Fig 5.

Efficient depletion of M protein and in vivo CRISPRi in GAS. (A) Strain NV25 (NV6 + pDC-sgRNA-emm) was grown in THB containing 2 µg/mL of chloramphenicol at 37°C in microtiter plates in the presence of various concentrations of doxycycline. (B) Strains NV25 (sgRNA-emm), NV26 (sgRNA-control), and M protein knockout GAS M1T1 5448 were grown in THB to mid-logarithmic growth in the presence or absence of 20 ng/mL doxycycline. Bacteria were immunostained using M protein antisera and analyzed by flow cytometry as described in Materials and Methods. (C) Strains NV1 (wild-type GAS 5448) and NV6 (cas9::tetM, tetR, Ptet-dcas9, hsdR::ery) were grown in THB at 37°C, and 1–3 × 10⁸ colony-forming units (CFU) were used to infect CD-1 mice IP (10 mice per group). Disease score and survival were followed for 14 days.

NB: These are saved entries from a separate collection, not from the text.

Lemma enroll_abi_kept o id x abi m s :
  xdns_inv s → kept (enroll_new_abi_to_selected_gateway o id x abi m) s.
Proof.
  intros Hs. unfold enroll_new_abi_to_selected_gateway. kept_step.
  apply kept_bind; [by apply kept_root|]. intros [] s1 _ Hs1.
  apply kept_bind; [|intros [] s2 _ Hs2; by apply restore_abi_kept].
  destruct abi as [a|]; [by apply kept_modify, inv_insert_abi|].
  repeat kept_step. by apply kept_modify, inv_insert_abi.
Qed.

Lemma unlink_inv id t s :
  xdns_inv s →
  xdns_inv (set_GatewayTokens
    (<[id := List.filter (λ t', negb (t' =? t)) (gateway_tokens id s)]> (GatewayTokens s))
    (set_Tokens (delete (t, id) (Tokens s)) s)).
Proof.
  intros [Hk Hl Hd Htk Htg Htl Htd Ha He Hv Hh].
  pose proof (λ j l, gateway_tokens_insert id j l (set_Tokens (delete (t, id) (Tokens s)) s)) as Hgt.
  cbn [GatewayTokens set_Tokens] in Hgt. split; try done.
  - intros t' j r. cbn -[lookup]. intros Hr%delete_token_subset. by apply Htk.
  - intros t' j [r Hr]. cbn -[lookup] in *. apply delete_token_subset in Hr. eapply Htg. by eexists.
  - intros t' j [r Hr]. rewrite Hgt. cbn -[lookup] in Hr. pose proof (delete_token_subset _ _ _ _ Hr) as Hs.
    assert (t' ∈ gateway_tokens j s) as Hin by (apply Htl; by eexists).
    destruct (decide (id = j)) as [->|]; [|done]. apply retain_elem. split; [done|].
    apply negb_true_iff, Z.eqb_neq. intros ->. by rewrite lookup_delete_eq in Hr.
  - intros j. rewrite Hgt. destruct (decide _); [apply retain_NoDup|]; apply Htd.
Qed.

Lemma override_sfx_abi_run id l s :
  override_sfx_abi id l s =
  match Gateways s !! id with
  | Some g =>
      Ok tt (fold_left (λ s e, insert_abi id e s) l
        (set_Gateways (<[id := set_gateway_allowed (map (λ e, (e.1, maybe_prefix_memo e.2)) l) g]>
          (Gateways s)) s))
  | None => Err (xdns_err XdnsRecordNotFound) s
  end.
Proof.
  unfold override_sfx_abi, mbind, M_bind, gets, ok_or, modify. by destruct (Gateways s !! id).
Qed.

(** Interfaces are removed from the registry and, with the next write, from the
    gateway: in between only the gateway's own side effects lack theirs. *)
Lemma unroll_abi_kept o id x s : xdns_inv s → kept (unroll_abi_of_selected_gateway o id x) s.
Proof.
  intros Hs. unfold unroll_abi_of_selected_gateway, kept, transactional. destruct o; try done.
  set (s1 := set_SFXABIRegistry (delete (id, x) (SFXABIRegistry s)) s).
  match goal with |- context [match ?m s with Ok _ _ => _ | Err _ _ => _ | Panic => _ end] =>
    change (m s) with (override_sfx_abi id (get_all_sfx_abi id s1) s1) end.
  rewrite override_sfx_abi_run. change (Gateways s1) with (Gateways s).
  destruct (Gateways s !! id) as [g|] eqn:Hg; [|done]. cbv iota.
  apply fold_insert_abi. destruct Hs as [Hk Hl Hd Htk Htg Htl Htd Ha He Hv Hh]. split; try done;
    cbn -[lookup].
  - intros j h. rewrite lookup_insert_Some. intros [[<- <-]|[_ Hh']]; [exact (Hk _ _ Hg)|by apply Hk].
  - intros j. rewrite Hl, lookup_insert_is_Some'. split; [by right|]. intros [<-|?]; [by rewrite Hg; eexists|done].
  - intros t j Ht. apply lookup_insert_is_Some'. right. by eapply Htg.
  - intros j h y m. rewrite lookup_insert_Some. intros [[<- <-]|[Hne Hh']]; intros Hy.
    + simpl in Hy. apply list_elem_of_In, in_map_iff in Hy as ([z a] & Heq & Hin). simpl in Heq. simplify_eq.
      apply list_elem_of_In, get_all_sfx_abi_elem in Hin. by eexists.
    + rewrite lookup_delete_ne by naive_solver. by eapply Ha.
Qed.

Lemma purge_token_kept o t s : xdns_inv s → kept (purge_token_record o t) s.
Proof.
  intros Hs. unfold purge_token_record. repeat kept_step.
  apply kept_modify, inv_tokens_subset; [|done]. intros k r Hr. by apply map_lookup_filter_Some in Hr as [? _].
Qed.

Lemma dispatch_kept o c s : xdns_inv s → kept (xdns_dispatch o c) s.
Proof.
  intros Hs. destruct c; cbn [xdns_dispatch].
  - unfold reboot_self_gateway. kept_step. by apply reboot_kept.
  - unfold add_supported_bridging_asset. repeat kept_step.
  - unfold enroll_bridge_asset. repeat kept_step.
  - by apply enroll_abi_kept.
  - by apply unroll_abi_kept.
  - unfold add_remote_order_address. repeat kept_step.
  - unfold add_remote_bidding_address. repeat kept_step.
  - unfold purge_supported_bridging_asset. repeat kept_step.
  - unfold purge_gateway_record. repeat kept_step.
    + by apply kept_modify, forget_gateway_inv.
    + by apply kept_modify, process_single_inv.
  - unfold unlink_token. repeat kept_step. apply kept_modify. by refine (unlink_inv id token _ _).
  - unfold link_token. repeat kept_step.
  - by apply purge_token_kept.
  - unfold zip_topology. kept_step. destruct o; repeat kept_step.
  - unfold unzip_topology. repeat kept_step. unfold do_unzip_topology. kept_step.
    + apply kept_for_each; [done|]. intros. by apply override_gateway_kept.
    + repeat kept_step. apply kept_for_each; [done|]. intros. unfold unzip_asset. repeat kept_step.
Qed.

Lemma request_kept r s : xdns_inv s → kept (xdns_request r) s.
Proof.
  intros Hs. destruct r; cbn [xdns_request].
  - by apply add_new_gateway_kept.
  - by apply override_gateway_kept.
  - by apply register_new_token_kept.
  - by apply link_token_kept.
  - by apply extend_sfx_abi_kept.
  - by apply add_escrow_account_kept.
  - unfold mint. repeat kept_step.
  - unfold burn. repeat kept_step.
Qed.

Lemma upgrade_inv s : xdns_inv s → xdns_inv (on_runtime_upgrade s).1.
Proof.
  intros Hs. unfold on_runtime_upgrade.
  destruct (StorageMigrations s) as [|p|]; [| |done].
  - simpl. match goal with |- context [fold_left migrate_standard ?l ?s0] =>
      assert (xdns_inv (fold_left migrate_standard l s0)) as Hf end.
    { apply fold_left_inv; [by refine (xdns_inv_frame _ _ _ Hs)|]. intros s' e _ Hs'.
      unfold migrate_standard. destruct (get_standard_interface _); [|done].
      by refine (xdns_inv_frame _ _ _ Hs'). }
    by refine (xdns_inv_frame _ _ _ Hf).
  - destruct p as [p|[p|p|]|]; try done; by refine (xdns_inv_frame _ _ _ Hs).
Qed.

Lemma genesis_kept records abis e : kept (genesis_build records abis) (empty_xdns e).
Proof.
  unfold genesis_build.
  assert (xdns_inv (empty_xdns e)) as Hs.
  { split; try done; cbn -[lookup]; try (intros; unfold verifier_history, gateway_history, gateway_tokens;
      simpl; rewrite ?lookup_empty; simpl; try apply NoDup_nil_2; lia).
    - intros id. rewrite lookup_empty. split; [by intros ?%elem_of_nil|by intros []].
    - intros t id. rewrite lookup_empty. by intros [].
    - intros t id. rewrite lookup_empty. by intros []. }
  apply kept_bind; [by apply kept_frame|]. intros [] s1 _ Hs1. apply kept_for_each; [done|].
  intros g s2 _ Hs2. unfold genesis_gateway.
  pose proof (override_gateway_kept g s2 Hs2) as Hk. unfold kept, attempt, mbind, M_bind in *.
  by destruct (override_gateway g s2).
Qed.

Lemma xdns_reach_inv s : xdns_reach s → xdns_inv s.
Proof.
  induction 1 as [e records abis s Hg|s s' _ IH Hstep].
  - eapply kept_ok; [apply genesis_kept|exact Hg].
  - destruct Hstep as [o c s' Hd|r s' Hr|v epoch h|n| | |e b].
    + eapply kept_ok; [by apply dispatch_kept|exact Hd].
    + eapply kept_ok; [by apply request_kept|exact Hr].
    + by apply process_single_inv.
    + by apply manual_process_inv.
    + by apply read_overview_inv.
    + by apply upgrade_inv.
    + by refine (xdns_inv_frame _ _ _ IH).
Qed.
End Steps.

There was no statistically significant (n.s.) difference in virulence between both strains (Mantel-Cox Log Rank test). (D) Strains NV26 (NV6 + pDC-sgRNA-control) and NV19 (NV6 + pDC-sgRNA-ftsZ) were grown in THB containing 2 µg/mL of chloramphenicol at 37°C, and 1–3 × 10⁸ CFU were used to infect CD-1 mice IP (10 mice per group). Disease score and survival were followed for 14 days. Doxy-induced mice infected with NV19 showed a statistically significant increased survival (**P = 0.0027, Mantel-Cox Log Rank test).